WHAT TO PRODUCE:
Once the line containing "unfold analyzeSentiment." is found in the records below, return it and each following line exactly, up to and including the line containing "[discriminate |].", and nothing else.

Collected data

Lemma analyzeSentiment_inv (inputText : string) (now : Z)
  (result : AnalysisResult) :
  analyzeSentiment inputText now = Some result ->
  sentiment result = sort (normalizedArray inputText) /\
  keywords result = extractKeywords inputText /\
  text result = inputText /\
  timestamp result = now /\
  exists top rest,
    sentiment result = top :: rest /\ confidence result = score top.
Proof.
  unfold analyzeSentiment.
  pose proof (normalize_rawScores inputText) as N. cbv zeta in N.
  rewrite N. fold (normalizedArray inputText).
  destruct (sort (normalizedArray inputText)) as [| top rest] eqn:S;
    [discriminate |].
  intros [= <-]. cbn [sentiment keywords text timestamp confidence].
  repeat split. exists top, rest. split; reflexivity.
Qed.

Lemma analyzeSentiment_some (inputText : string) (now : Z) :
  exists result, analyzeSentiment inputText now = Some result.
Proof.
  destruct (analyzeSentiment_delivers inputText now)
    as (? & ? & ? & _ & _ & _ & A).
  eexists. exact A.
Qed.

(** X3.  The analysis does not depend on letter case: a text and its
    lower-cased form get the same sentiment array, the same confidence and
    the same keywords. *)
Theorem X3_case_insensitive (inputText : string) (now : Z) :
  exists result lowered,
    analyzeSentiment inputText now = Some result /\
    analyzeSentiment (toLowerCase inputText) now = Some lowered /\
    sentiment lowered = sentiment result /\
    confidence lowered = confidence result /\
    keywords lowered = keywords result.
Proof.
  assert (R : rawScores (toLowerCase inputText) = rawScores inputText).
  { unfold rawScores, scoresAfterExclamations, scoresBeforeExclamations.
    now rewrite toLowerCase_idempotent. }
  assert (K : extractKeywords (toLowerCase inputText)
              = extractKeywords inputText).
  { unfold extractKeywords. now rewrite toLowerCase_idempotent. }
  destruct (analyzeSentiment_some inputText now) as (result & A).
  exists result.
  unfold analyzeSentiment in *. rewrite R, K.
  destruct (normalize (sentimentArray (rawScores inputText))) as [nz |];
    [| discriminate A].
  destruct (sort nz) as [| top rest]; [discriminate A |].
  injection A as <-. eexists. split; [reflexivity |].
  split; [reflexivity |]. cbn. repeat split.
Qed.

(** ** Exclamation marks *)

Lemma addExclamations_lead (e : nat) (s : Scores) :
  neutralScore (addExclamations e s) = neutralScore s /\
  (positiveScore s <= positiveScore (addExclamations e s))%Q /\
  (negativeScore s <= negativeScore (addExclamations e s))%Q /\
  ((positiveScore (addExclamations e s) < negativeScore (addExclamations e s))%Q
   <-> (positiveScore s < negativeScore s)%Q) /\
  ((positiveScore (addExclamations e s) == negativeScore (addExclamations e s))%Q
   <-> (positiveScore s == negativeScore s)%Q).
Proof.
  destruct s as [p n u].
  pose proof (ofNat_nonneg e) as He.
  unfold addExclamations. cbn [positiveScore negativeScore neutralScore].
  assert (G1 := gt_true n p). assert (G1' := gt_false n p).
  assert (G2 := gt_true p n). assert (G2' := gt_false p n).
  destruct (0 <? e)%nat; [destruct (gt n p); [| destruct (gt p n)] |];
    cbn [positiveScore negativeScore neutralScore];
    (split; [reflexivity |]);
    try (assert (p < n)%Q by now apply G1);
    try (assert (n <= p)%Q by now apply G1');
    try (assert (n < p)%Q by now apply G2);
    try (assert (p <= n)%Q by now apply G2');
    (split; [lra |]); (split; [lra |]); split; split; intro; lra.
Qed.

(** X4.  Exclamation marks never change who leads: after the adjustment
    positiveScore is below, equal to or above negativeScore exactly as
    before; neither score decreases and neutralScore is untouched. *)
Theorem X4_exclamations_keep_lead (inputText : string) :
  let s := scoresBeforeExclamations inputText in
  let s' := scoresAfterExclamations inputText in
  neutralScore s' = neutralScore s /\
  (positiveScore s <= positiveScore s')%Q /\
  (negativeScore s <= negativeScore s')%Q /\
  ((positiveScore s' < negativeScore s')%Q
   <-> (positiveScore s < negativeScore s)%Q) /\
  ((positiveScore s' == negativeScore s')%Q
   <-> (positiveScore s == negativeScore s)%Q).
Proof.
  cbv zeta. unfold scoresAfterExclamations. apply addExclamations_lead.
Qed.

(** ** Which label ranks first *)

Lemma div_le (t x y : Q) : (0 < t)%Q -> (x / t <= y / t)%Q <-> (x <= y)%Q.
Proof.
  intro Ht. unfold Qdiv. apply Qmult_le_r. now apply Qinv_lt_0_compat.
Qed.

Lemma div_lt (t x y : Q) : (0 < t)%Q -> (x / t < y / t)%Q <-> (x < y)%Q.
Proof.
  intro Ht. unfold Qdiv. apply Qmult_lt_r. now apply Qinv_lt_0_compat.
Qed.

Ltac decide_tests :=
  repeat match goal with
    | H : true = true <-> ?P |- _ =>
        assert P by (apply H; reflexivity); clear H
    | H : false = true <-> ?P |- _ =>
        assert (~ P) by (let X := fresh in
                         intro X; apply H in X; discriminate X);
        clear H
    end.

(** The first entry of a sorted array of three. *)
Lemma sort_three_top (a b c : SentimentResult) :
  ((score b <= score a)%Q -> (score c <= score a)%Q ->
   exists rest, sort [a; b; c] = a :: rest) /\
  ((score a < score b)%Q -> (score c <= score b)%Q ->
   exists rest, sort [a; b; c] = b :: rest) /\
  ((score a < score c)%Q -> (score b < score c)%Q ->
   exists rest, sort [a; b; c] = c :: rest).
Proof.
  pose proof (compareFn_le b c) as Hbc.
  pose proof (compareFn_le a b) as Hab.
  pose proof (compareFn_le a c) as Hac.
  unfold descending in *. cbn [sort insert].
  destruct (Qle_bool (compareFn b c) 0); cbn [insert];
    destruct (Qle_bool (compareFn a b) 0);
    destruct (Qle_bool (compareFn a c) 0);
    decide_tests; cbn [insert];
    repeat split; intros;
    first [ eexists; reflexivity | exfalso; lra ].
Qed.

(** X5.  The primary label is decided by the scores before normalisation:
    POSITIVE ranks first exactly when positiveScore is at least
    negativeScore and at least the neutral entry; NEGATIVE exactly when
    negativeScore is above positiveScore and at least the neutral entry;
    NEUTRAL exactly when the neutral entry is above both.  The confidence
    is the largest of the three divided by their sum. *)
Theorem X5_primary_label (inputText : string) (now : Z) :
  let p := positiveScore (rawScores inputText) in
  let n := negativeScore (rawScores inputText) in
  let f := neutralEntry (rawScores inputText) in
  exists result,
    analyzeSentiment inputText now = Some result /\
    (primaryLabel result = Some "POSITIVE" <-> (n <= p /\ f <= p)%Q) /\
    (primaryLabel result = Some "NEGATIVE" <-> (p < n /\ f <= n)%Q) /\
    (primaryLabel result = Some "NEUTRAL" <-> (p < f /\ n < f)%Q) /\
    (p <= confidence result * (p + n + f))%Q /\
    (n <= confidence result * (p + n + f))%Q /\
    (f <= confidence result * (p + n + f))%Q /\
    (confidence result * (p + n + f) == p
     \/ confidence result * (p + n + f) == n
     \/ confidence result * (p + n + f) == f)%Q.
Proof.
  intros p n f.
  destruct (analyzeSentiment_some inputText now) as (result & A).
  exists result. split; [exact A |].
  destruct (analyzeSentiment_inv _ _ _ A) as (S & _ & _ & _ & top & rest & E & C).
  pose proof (total_rawScores_pos inputText) as Ht.
  pose proof (total_sentimentArray (rawScores inputText)) as Et.
  fold p n f in Et.
  unfold primaryLabel. rewrite C, E. rewrite S in E. clear S C A.
  unfold normalizedArray in E. cbv zeta in E. fold p n f in E.
  set (t := total (sentimentArray (rawScores inputText))) in *.
  match type of E with sort [?a; ?b; ?c] = _ =>
    destruct (sort_three_top a b c) as (TA & TB & TC)
  end.
  cbn [score] in TA, TB, TC.
  rewrite ?div_le, ?div_lt in TA by exact Ht.
  rewrite ?div_le, ?div_lt in TB by exact Ht.
  rewrite ?div_le, ?div_lt in TC by exact Ht.
  assert (Dp : (p / t * (p + n + f) == p)%Q) by (rewrite <- Et; field; lra).
  assert (Dn : (n / t * (p + n + f) == n)%Q) by (rewrite <- Et; field; lra).
  assert (Df : (f / t * (p + n + f) == f)%Q) by (rewrite <- Et; field; lra).
  destruct (Qlt_le_dec p n) as [Hpn | Hpn].
  - destruct (Qlt_le_dec n f) as [Hnf | Hnf].
    + destruct (TC ltac:(lra) Hnf) as (r & R). rewrite R in E.
      injection E as <- _. cbn [label score]. rewrite Df.
      repeat split; try discriminate; try lra; auto; intros [? ?]; lra.
    + destruct (TB Hpn Hnf) as (r & R). rewrite R in E.
      injection E as <- _. cbn [label score]. rewrite Dn.
      repeat split; try discriminate; try lra; auto; intros [? ?]; lra.
  - destruct (Qlt_le_dec p f) as [Hpf | Hpf].
    + destruct (TC Hpf ltac:(lra)) as (r & R). rewrite R in E.
      injection E as <- _. cbn [label score]. rewrite Df.
      repeat split; try discriminate; try lra; auto; intros [? ?]; lra.
    + destruct (TA Hpn Hpf) as (r & R). rewrite R in E.
      injection E as <- _. cbn [label score]. rewrite Dp.
      repeat split; try discriminate; try lra; auto; intros [? ?]; lra.
Qed.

COMPLETED EXERCISE:
  unfold analyzeSentiment.
  pose proof (normalize_rawScores inputText) as N. cbv zeta in N.
  rewrite N. fold (normalizedArray inputText).
  destruct (sort (normalizedArray inputText)) as [| top rest] eqn:S;
    [discriminate |].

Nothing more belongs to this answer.